Roscoe laughed. That made me feel better.

"God," she said. "That’s ironic. They must have sat down and planned it out. Gray was a problem, they said. Better replace him with a fool, they said. Better pick the worst candidate who applies, they said."

"Right," I said. "And they did. They picked a shell-shocked idiot from Boston. But by the time he turns up to start work, he’s calmed down and turned back into the cool and intelligent guy he always was."

She smiled about that for two miles. Then we crested a slight rise and began the long sweep down into Margrave. We were tensed up. It was like entering the battle zone. We’d been out of it for a while. Sweeping back into it didn’t feel good. I had expected to feel better when I had identified the opposing players. But it wasn’t what I had expected. It wasn’t me against them, played out against a neutral background. The background wasn’t neutral. The background was the opposition. The whole town was in it. The whole place was bought and paid for. Nobody would be neutral. We were barreling down the rise at seventy miles an hour toward a dangerous mess. More dangerous than I had expected.

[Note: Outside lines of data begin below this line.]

(* ===== verification/Prefetch.v ===== *)
(** * Prefetchers: gem5/src/mem/cache/prefetch

    The base class and its queue (base.cc, queued.cc) over any way to choose
    addresses, and the two ways there are: the next lines (tagged.cc) and the
    strides of a table indexed by program counter (stride.cc).  The cache a
    prefetcher looks into is given by its two questions [inCache] and
    [inMissQueue], as in the class [Prefetcher] of the cache. *)

From Stdlib Require Import ZArith Lia.
From stdpp Require Import base numbers list.
From S2P Require Import Prelude Bits MemCmd Request Packet PacketQueue.

#[local] Open Scope Z_scope.
#[local] Open Scope outcome_scope.

Module Prefetch.

(** ** State *)

(** The parameters of [BasePrefetcher] and [QueuedPrefetcher]; [clockPeriod] is
    that of the clock domain. *)
Record params := mkParams {
  blkSize : Z;
  pageBytes : Z;
  onMiss : bool;
  onRead : bool;
  onWrite : bool;
  onData : bool;
  onInst : bool;
  masterId : Z;
  clockPeriod : Z;
  queueSize : Z;
  latency : Z;
  queueSquash : bool;
  queueFilter : bool;
  cacheSnoop : bool;
  tagPrefetch : bool
}.

Record DeferredPacket := mkDeferred { tick : Z; pkt : Packet.t }.

Record stats := mkStats {
  pfIssued : Z;
  pfIdentified : Z;
  pfBufferHit : Z;
  pfInCache : Z;
  pfRemovedFull : Z;
  pfSpanPage : Z
}.

(** [X] is what a subclass adds. *)
Record t (X : Type) := mk { pfq : list DeferredPacket; st : stats; sub : X }.
Arguments mk {X}.
Arguments pfq {X}.
Arguments st {X}.
Arguments sub {X}.

Definition noStats : stats := mkStats 0 0 0 0 0 0.
Definition new {X : Type} (x : X) : t X := mk [] noStats x.

Definition issuedOne (s : stats) : stats :=
  mkStats (pfIssued s + 1) (pfIdentified s) (pfBufferHit s) (pfInCache s) (pfRemovedFull s) (pfSpanPage s).
Definition identified (s : stats) : stats :=
  mkStats (pfIssued s) (pfIdentified s + 1) (pfBufferHit s) (pfInCache s) (pfRemovedFull s) (pfSpanPage s).
Definition bufferHit (s : stats) : stats :=
  mkStats (pfIssued s) (pfIdentified s) (pfBufferHit s + 1) (pfInCache s) (pfRemovedFull s) (pfSpanPage s).
Definition foundInCache (s : stats) : stats :=
  mkStats (pfIssued s) (pfIdentified s) (pfBufferHit s) (pfInCache s + 1) (pfRemovedFull s) (pfSpanPage s).
Definition removedFull (s : stats) : stats :=
  mkStats (pfIssued s) (pfIdentified s) (pfBufferHit s) (pfInCache s) (pfRemovedFull s + 1) (pfSpanPage s).
Definition spanPage (n : Z) (s : stats) : stats :=
  mkStats (pfIssued s) (pfIdentified s) (pfBufferHit s) (pfInCache s) (pfRemovedFull s) (pfSpanPage s + n).

(** The virtual method: the addresses worth fetching after an access. *)
Class Calculator (X : Type) := calculatePrefetch : params -> Packet.t -> t X -> outcome (list Z * t X).

(** ** BasePrefetcher *)

Definition observeAccess (prm : params) (p : Packet.t) (inCache inMissQueue : Z -> bool -> outcome bool) : outcome bool :=
  let! addr := Packet.getAddr p in
  let fetch := Request.isInstFetch (Packet.req p) in
  let read := MemCmd.isRead (Packet.cmd p) in
  let inv := MemCmd.isInvalidate (Packet.cmd p) in
  let! is_secure := Packet.isSecure p in
  if Request.isUncacheable (Packet.req p) then Done false
  else if fetch && negb (onInst prm) then Done false
  else if negb fetch && negb (onData prm) then Done false
  else if negb fetch && read && negb (onRead prm) then Done false
  else if negb fetch && negb read && negb (onWrite prm) then Done false
  else if negb fetch && negb read && inv then Done false
  else if onMiss prm then
    let! c := inCache addr is_secure in
    if c then Done false else let! m := inMissQueue addr is_secure in Done (negb m)
  else Done true.

Definition samePage (prm : params) (a b : Z) : bool := roundDown a (pageBytes prm) =? roundDown b (pageBytes prm).

(** [addr & ~(Addr)(blkSize - 1)] *)
Definition blockAlign (prm : params) (a : Z) : Z := Z.land a (bnot 64 (wrap 32 (blkSize prm - 1))).

(** ** QueuedPrefetcher *)

(** Is the packet for this block? *)
Definition isFor (a : Z) (is_secure : bool) (dp : DeferredPacket) : outcome bool :=
  let! b := Packet.getAddr (pkt dp) in
  if b =? a then let! sec := Packet.isSecure (pkt dp) in Done (Bool.eqb sec is_secure) else Done false.

Fixpoint inPrefetch (a : Z) (is_secure : bool) (q : list DeferredPacket) : outcome bool :=
  match q with
  | [] => Done false
  | dp :: q => let! b := isFor a is_secure dp in if b then Done true else inPrefetch a is_secure q
  end.

(** The loop that erases the packets for a block. *)
Fixpoint squash (a : Z) (is_secure : bool) (q : list DeferredPacket) : outcome (list DeferredPacket) :=
  match q with
  | [] => Done []
  | dp :: q =>
      let! b := isFor a is_secure dp in
      let! q := squash a is_secure q in
      Done (if b then q else dp :: q)
  end.

Definition PrefetcherTaskId := 1022.

(** The request and the packet of a prefetch at [pf_addr], after the access [p]. *)
Definition prefetchPacket (fresh : Z -> buffer) (prm : params) (p : Packet.t) (pf_addr : Z) (is_secure : bool) : outcome Packet.t :=
  let pf_req := Request.physical pf_addr (blkSize prm) 0 (masterId prm) 0 in
  let! pf_req := (if is_secure then Request.setFlags Request.SECURE pf_req else Done pf_req) in
  let pf_req := Request.setTaskId PrefetcherTaskId pf_req in
  let pf_pkt := Packet.new pf_req MemCmd.HardPFReq in
  let! pf_pkt := Packet.allocate fresh pf_pkt in
  let! pf_req := (if Request.hasContextId (Packet.req p) then
                    let! cid := Request.contextId (Packet.req p) in
                    let! tid := Request.threadId (Packet.req p) in
                    Done (Request.setThreadContext cid tid pf_req)
                  else Done pf_req) in
  let! pf_req := (if tagPrefetch prm && Request.hasPC (Packet.req p) then
                    let! pc := Request.getPC (Packet.req p) in Done (Request.setPC pc pf_req)
                  else Done pf_req) in
  Done (Packet.withReq pf_req pf_pkt).

Section queued.
Context {X : Type} `{Calculator X}.
Context (fresh : Z -> buffer) (prm : params).
Implicit Types s : t X.

Definition withQueue (q : list DeferredPacket) s : t X := mk q (st s) (sub s).
Definition count (f : stats -> stats) s : t X := mk (pfq s) (f (st s)) (sub s).

(** The queue is full: the oldest packet is dropped.  With no packet at all
    ([queueSize] is 0) there is nothing to drop. *)
Definition makeRoom s : outcome (t X) :=
  if Z.of_nat (length (pfq s)) =? queueSize prm then
    match pfq s with
    | [] => Exited
    | _ :: q => Done (withQueue q (count removedFull s))
    end
  else Done s.

(** One turn of the loop over the addresses. *)
Definition queueOne (now : Z) (p : Packet.t) (is_secure : bool) (inCache inMissQueue : Z -> bool -> outcome bool)
    (pf_addr : Z) s : outcome (t X) :=
  let pf_addr := blockAlign prm pf_addr in
  let s := count identified s in
  let! queued := (if queueFilter prm then inPrefetch pf_addr is_secure (pfq s) else Done false) in
  if queued then Done (count bufferHit s)
  else
    let! cached := (if cacheSnoop prm then
                      let! c := inCache pf_addr is_secure in
                      if c then Done true else inMissQueue pf_addr is_secure
                    else Done false) in
    if cached then Done (count foundInCache s)
    else
      let! pf_pkt := prefetchPacket fresh prm p pf_addr is_secure in
      let! s := makeRoom s in
      let pf_time := wrap 64 (now + wrap 64 (clockPeriod prm * latency prm)) in
      Done (withQueue (pfq s ++ [mkDeferred pf_time pf_pkt]) s).

Fixpoint queueAll (now : Z) (p : Packet.t) (is_secure : bool) (inCache inMissQueue : Z -> bool -> outcome bool)
    (addresses : list Z) s : outcome (t X) :=
  match addresses with
  | [] => Done s
  | a :: l =>
      let! s := queueOne now p is_secure inCache inMissQueue a s in
      queueAll now p is_secure inCache inMissQueue l s
  end.

Definition nextPrefetchReadyTime s : Z :=
  match pfq s with [] => PacketQueue.MaxTick | dp :: _ => tick dp end.

(** [deassertMemSideBusRequest] does nothing. *)
Definition notify (now : Z) (p : Packet.t) (inCache inMissQueue : Z -> bool -> outcome bool) s : outcome (Z * t X) :=
  let! observed := observeAccess prm p inCache inMissQueue in
  let! s :=
    (if observed : bool then
       let! addr := Packet.getAddr p in
       let blk_addr := blockAlign prm addr in
       let! is_secure := Packet.isSecure p in
       let! q := (if queueSquash prm then squash blk_addr is_secure (pfq s) else Done (pfq s)) in
       let! (addresses, s) := calculatePrefetch prm p (withQueue q s) in
       queueAll now p is_secure inCache inMissQueue addresses s
     else Done s) in
  Done (nextPrefetchReadyTime s, s).

Definition getPacket s : outcome (option Packet.t * t X) :=
  match pfq s with
  | [] => Done (None, s)
  | dp :: q => Done (Some (pkt dp), withQueue q (count issuedOne s))
  end.
End queued.

(** ** TaggedPrefetcher *)

Record tagged := mkTagged { tg_degree : Z }.

(** The loop over [d], with the turns left: [d * blkSize] is unsigned. *)
Fixpoint taggedLoop (fuel : nat) (prm : params) (degree blkAddr d : Z) : list Z * Z :=
  match fuel with
  | O => ([], 0)
  | S fuel =>
      let newAddr := wrap 64 (blkAddr + wrap 32 (d * blkSize prm)) in
      if samePage prm blkAddr newAddr then
        let (l, n) := taggedLoop fuel prm degree blkAddr (d + 1) in (newAddr :: l, n)
      else ([], degree - d + 1)
  end.

#[global] Instance taggedCalculate : Calculator tagged := fun prm p s =>
  let! addr := Packet.getAddr p in
  let blkAddr := blockAlign prm addr in
  let degree := tg_degree (sub s) in
  let (l, n) := taggedLoop (Z.to_nat degree) prm degree blkAddr 1 in
  Done (l, count (spanPage n) s).

(** ** StridePrefetcher *)

Record StrideEntry := mkEntry { instAddr : Z; lastAddr : Z; isSecure : bool; stride : Z; confidence : Z }.
Definition emptyEntry : StrideEntry := mkEntry 0 0 false 0 0.

Definition maxContexts := 64.

(** [draws] counts the random numbers drawn so far. *)
Record striding := mkStriding {
  maxConf : Z;
  threshConf : Z;
  minConf : Z;
  startConf : Z;
  pcTableAssoc : Z;
  pcTableSets : Z;
  useMasterId : bool;
  degree : Z;
  pcTable : list (list (list StrideEntry));
  draws : nat
}.

Definition withTable (tb : list (list (list StrideEntry))) (n : nat) (x : striding) : striding :=
  mkStriding (maxConf x) (threshConf x) (minConf x) (startConf x) (pcTableAssoc x) (pcTableSets x) (useMasterId x) (degree x) tb n.

(** The constructor; it also sets [onInst] of the base class to false. *)
Definition newStriding (maxC threshC minC startC assoc sets : Z) (useMaster : bool) (deg : Z) : outcome striding :=
  if isPowerOf2 sets then
    Done (mkStriding maxC threshC minC startC assoc sets useMaster deg
            (replicate (Z.to_nat maxContexts) (replicate (Z.to_nat sets) (replicate (Z.to_nat assoc) emptyEntry))) 0)
  else Exited.
Definition noInst (prm : params) : params :=
  mkParams (blkSize prm) (pageBytes prm) (onMiss prm) (onRead prm) (onWrite prm) (onData prm) false (masterId prm)
    (clockPeriod prm) (queueSize prm) (latency prm) (queueSquash prm) (queueFilter prm) (cacheSnoop prm) (tagPrefetch prm).

Definition pcHash (x : striding) (pc : Z) : outcome Z :=
  let hash1 := Z.shiftr pc 1 in
  let! k := floorLog2 (pcTableSets x) in
  let hash2 := Z.shiftr hash1 k in
  Done (Z.land (Z.lxor hash1 hash2) (pcTableSets x - 1)).

(** The set of a program counter. *)
Definition setOf (x : striding) (pc master_id : Z) : outcome (Z * list StrideEntry) :=
  let! set := pcHash x pc in
  let! sets := vec_get (pcTable x) master_id in
  let! ways := vec_get sets set in
  Done (set, ways).

(** The first way that matches. *)
Fixpoint findWay (pc : Z) (is_secure : bool) (ways : list StrideEntry) (i : Z) : option (Z * StrideEntry) :=
  match ways with
  | [] => None
  | e :: l => if (instAddr e =? pc) && Bool.eqb (isSecure e) is_secure then Some (i, e) else findWay pc is_secure l (i + 1)
  end.

Definition pcTableHit (x : striding) (pc : Z) (is_secure : bool) (master_id : Z) : outcome (option (Z * StrideEntry)) :=
  let! (_, ways) := setOf x pc master_id in Done (findWay pc is_secure ways 0).

(** An entry is written through the pointer to it. *)
Definition writeEntry (x : striding) (pc master_id way : Z) (e : StrideEntry) (n : nat) : outcome striding :=
  let! (set, ways) := setOf x pc master_id in
  let! sets := vec_get (pcTable x) master_id in
  let! ways := vec_set ways way e in
  let! sets := vec_set sets set ways in
  let! tb := vec_set (pcTable x) master_id sets in
  Done (withTable tb n x).

(** The confidence and the stride of an entry after an access at [pkt_addr]. *)
Definition trainEntry (x : striding) (new_stride pkt_addr : Z) (e : StrideEntry) : StrideEntry :=
  let stride_match := new_stride =? stride e in
  if stride_match && negb (new_stride =? 0) then
    mkEntry (instAddr e) pkt_addr (isSecure e) (stride e)
      (if confidence e <? maxConf x then confidence e + 1 else confidence e)
  else
    let c := if minConf x <? confidence e then confidence e - 1 else confidence e in
    mkEntry (instAddr e) pkt_addr (isSecure e) (if c <? threshConf x then new_stride else stride e) c.

Definition inInt (x : Z) : bool := (- 2 ^ 31 <=? x) && (x <? 2 ^ 31).

(** The stride to fetch with: at least a block.  [abs] of the least [int] has no
    value; the comparison and the negation are unsigned. *)
Definition prefetchStride (prm : params) (new_stride : Z) : outcome Z :=
  if new_stride =? - 2 ^ 31 then Exited
  else Done (if Z.abs new_stride <? blkSize prm
             then toInt32 (if new_stride <? 0 then wrap 32 (- blkSize prm) else blkSize prm)
             else new_stride).

(** The loop over [d]; a product outside [int] has no value. *)
Fixpoint strideLoop (fuel : nat) (prm : params) (degree pkt_addr new_stride d : Z) : outcome (list Z * Z) :=
  match fuel with
  | O => Done ([], 0)
  | S fuel =>
      let! prefetch_stride := prefetchStride prm new_stride in
      if inInt (d * prefetch_stride) then
        let new_addr := wrap 64 (pkt_addr + d * prefetch_stride) in
        if samePage prm pkt_addr new_addr then
          let! (l, n) := strideLoop fuel prm degree pkt_addr new_stride (d + 1) in Done (new_addr :: l, n)
        else Done ([], degree - d + 1)
      else Exited
  end.

(** [random k lo hi] is the [k]-th number drawn, between [lo] and [hi]. *)
Definition strideCalculate (random : nat -> Z -> Z -> Z) : Calculator striding := fun prm p s =>
  let x := sub s in
  if negb (Request.hasPC (Packet.req p)) then Done ([], s)
  else
    let! pkt_addr := Packet.getAddr p in
    let! pc := Request.getPC (Packet.req p) in
    let! is_secure := Packet.isSecure p in
    let master_id := if useMasterId x then Request.masterId (Packet.req p) else 0 in
    if negb (master_id <? maxContexts) then Exited
    else
      let! hit := pcTableHit x pc is_secure master_id in
      match hit with
      | Some (way, e) =>
          let new_stride := toInt32 (wrap 64 (pkt_addr - lastAddr e)) in
          let e := trainEntry x new_stride pkt_addr e in
          let! x := writeEntry x pc master_id way e (draws x) in
          let s := mk (pfq s) (st s) x in
          if confidence e <? threshConf x then Done ([], s)
          else
            let! (l, n) := strideLoop (Z.to_nat (degree x)) prm (degree x) pkt_addr new_stride 1 in
            Done (l, count (spanPage n) s)
      | None =>
          let way := random (draws x) 0 (pcTableAssoc x - 1) in
          let! x := writeEntry x pc master_id way (mkEntry pc pkt_addr is_secure 0 (startConf x)) (S (draws x)) in
          Done ([], mk (pfq s) (st s) x)
      end.

End Prefetch.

Roscoe slowed up at the town limit. The big Chevy glided onto Margrave’s glassy blacktop. The magnolia and dogwood scrub to the left and right was replaced by velvet lawns and ornamental cherries. Those trees with smooth shiny trunks. Like the bark was buffed by hand. In Margrave, it probably was. The Kliner Foundation was probably paying somebody a handsome salary to do it.

We passed the neat blocks of stores, all of them empty and complacent, floating on an unearned thousand a week. We jinked around the village green with the statue of Caspar Teale. Wafted past the turn down to Roscoe’s house with its smashed front door. Past the convenience store. Past the benches under the smart awnings. Past the parkland where the bars and rooming houses had been, back when Margrave was honest. Then up to the station house. We pulled off into the lot and parked up. Charlie Hubble’s Bentley was still there where I’d left it.

Roscoe killed the motor and we sat for a minute. Didn’t want to get out. We squeezed hands, her right, my left. A brief good luck gesture. We got out of the car. Into battle.

THE STATION HOUSE WAS COOL AND DESERTED EXCEPT FOR Baker at his desk and Finlay on his way out of the rosewood office in back. He saw us and hurried over.